A première vue, le calendrier électoral de la Céni est ambitieux en ce qu’il implique d’énormes défis financiers et logistiques. Evidemment, la Céni a tout prévu en y adjoignant un certain nombre de préalables d’ordres légal, financier, logistique et politico-sécuritaire qui engagent la responsabilité de tous les partenaires impliqués dans le processus électoral, en incluant, notamment le président de la République, le Parlement, le gouvernement et d’autres partenaires au développement.

En prenant en compte ces contraintes, l’on se rend bien compte que la Céni mesure l’immensité de la tâche qui lui revient.

Sans surprise, le calendrier de la Céni a suscité des commentaires en sens divers. D’emblée, l’aile dure de l’Opposition l’a rejeté, accusant la centrale électorale de jouer, dans une moindre mesure, le jeu de la majorité au pouvoir. D’autres voix, dont celle des Nations unies, appelle plutôt à un consensus en vue d’aboutir à un calendrier plus réaliste et acceptable par tous.

Le plus évident est qu’en 2018, il y aura élection. Mais, dans quelle séquence ? C’est la question qui continue de diviser. En alignant simultanément le 23 décembre 2018 la présidentielle et les législatives nationales et provinciales, la Céni semble avoir compliqué l’équation.
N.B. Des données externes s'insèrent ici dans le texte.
Definition lastIndexOf (s p : jsstring) : Z :=
  match lastIndexOf_from 0 s p with
  | Some j => Z.of_nat j
  | None => (-1)%Z
  end.

(** [s.slice(start, end)] and [s.slice(start)]: a negative index counts
    from the end of the string, and both indices are clamped. *)
Definition slice_index (len : nat) (k : Z) : nat :=
  if (k <? 0)%Z then Z.to_nat (Z.max (Z.of_nat len + k) 0)
  else Nat.min (Z.to_nat k) len.

Definition slice (s : jsstring) (start : Z) (stop : option Z) : jsstring :=
  let len := List.length s in
  let from := slice_index len start in
  let to := match stop with
            | Some e => slice_index len e
            | None => len
            end in
  firstn (to - from) (skipn from s).

(** [s.padStart(2, "0")] *)
Definition padStart2 (s : jsstring) : jsstring :=
  repeat 48%N (2 - List.length s) ++ s.

(** [s.split(".")] *)
Fixpoint split_on (sep : N) (cur : jsstring) (s : jsstring) : list jsstring :=
  match s with
  | [] => [rev cur]
  | c :: s' =>
      if cu_eqb c sep then rev cur :: split_on sep [] s'
      else split_on sep (c :: cur) s'
  end.

Definition split_dot (s : jsstring) : list jsstring := split_on 46%N [] s.

(** [txt.split(/\r?\n/)]: a line ends at a line feed, and a carriage
    return directly before that line feed belongs to the separator. *)
Fixpoint split_lines_from (cur : jsstring) (s : jsstring) : list jsstring :=
  match s with
  | [] => [rev cur]
  | c :: s' =>
      if cu_eqb c 10 then rev cur :: split_lines_from [] s'
      else
        match s' with
        | d :: s'' =>
            if cu_eqb c 13 && cu_eqb d 10
            then rev cur :: split_lines_from [] s''
            else split_lines_from (c :: cur) s'
        | [] => split_lines_from (c :: cur) s'
        end
  end.

Definition split_lines (txt : jsstring) : list jsstring :=
  split_lines_from [] txt.

(** ** Regular expressions

    The fragment of ECMAScript regular expressions that the parser uses:
    character classes, concatenation, alternation, greedy and lazy
    repetition of a character class, capture groups and the anchors [^]
    and [$] (without the [m] flag).  [run] returns the matcher states that
    the backtracking matcher reaches, in its order of preference; the match
    it reports is the first of them. *)

Inductive regex : Type :=
| Eps
| Chr (p : N -> bool)
| Seq (r1 r2 : regex)
| Alt (r1 r2 : regex)
| Star (greedy : bool) (p : N -> bool)
| Group (n : nat) (r : regex)
| Bol
| Eol.

Record mstate : Type := MState {
  pos : nat;                      (* index of the next code unit *)
  rest : jsstring;                (* input from [pos] on *)
  caps : list (nat * jsstring)    (* capture groups closed so far *)
}.

Definition advance (st : mstate) (r : jsstring) : mstate :=
  {| pos := S (pos st); rest := r; caps := caps st |}.

Fixpoint star_run (greedy : bool) (p : N -> bool) (n : nat) (s : jsstring)
    (cs : list (nat * jsstring)) : list mstate :=
  let here := {| pos := n; rest := s; caps := cs |} in
  match s with
  | c :: s' =>
      if p c then
        if greedy then star_run greedy p (S n) s' cs ++ [here]
        else here :: star_run greedy p (S n) s' cs
      else [here]
  | [] => [here]
  end.

Definition close_group (n : nat) (st st' : mstate) : mstate :=
  {| pos := pos st'; rest := rest st';
     caps := (n, firstn (pos st' - pos st) (rest st)) :: caps st' |}.

Fixpoint run (r : regex) (st : mstate) : list mstate :=
  match r with
  | Eps => [st]
  | Chr p =>
      match rest st with
      | c :: s' => if p c then [advance st s'] else []
      | [] => []
      end
  | Seq r1 r2 => flat_map (run r2) (run r1 st)
  | Alt r1 r2 => run r1 st ++ run r2 st
  | Star greedy p => star_run greedy p (pos st) (rest st) (caps st)
  | Group n r1 => map (close_group n st) (run r1 st)
  | Bol => if Nat.eqb (pos st) 0 then [st] else []
  | Eol => match rest st with [] => [st] | _ :: _ => [] end
  end.

(** The result of [RegExp.prototype.exec]: where the match starts, where
    it ends, and the capture groups. *)
Record rmatch : Type := RMatch {
  m_index : nat;
  m_end : mstate
}.

Fixpoint exec_from (r : regex) (n : nat) (s : jsstring) : option rmatch :=
  match run r {| pos := n; rest := s; caps := [] |} with
  | st :: _ => Some {| m_index := n; m_end := st |}
  | [] =>
      match s with
      | [] => None
      | _ :: s' => exec_from r (S n) s'
      end
  end.

(** [s.match(r)] for a regular expression without the [g] flag. *)
Definition re_match (r : regex) (s : jsstring) : option rmatch :=
  exec_from r 0 s.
Pourtant, il y a moyen de faire mieux, préconisent certains analystes. C’est notamment en privilégiant la présidentielle qui a la particularité de n’avoir qu’une seule circonscription électorale, c’est-à-dire l’ensemble de l’électorat de la République, recensée à ce jour à plus de 43 millions d’électeurs.

Pourquoi ne pas alors s’engager sur cette voie qui paraît facile ? Jusque-là, la Céni campe sur sa position. Elle a opté pour le couplage de trois élections en décembre 2018. Elle n’est donc prête à se rétracter.

Mais, à y voir de près, la Céni peut bien ventiler le budget électoral en reprécisant les priorités de son calendrier électoral. On sait que l’enjeu pour 2018, c’est la présidentielle. Car, le peuple congolais reste attaché à l’alternance démocratique.

Il faut donner priorité la présidentielle. C’est la solution rationnelle. Sinon, la centrale électorale sera prise dans un traquenard financier qui, à terme, finira par entamer sa crédibilité.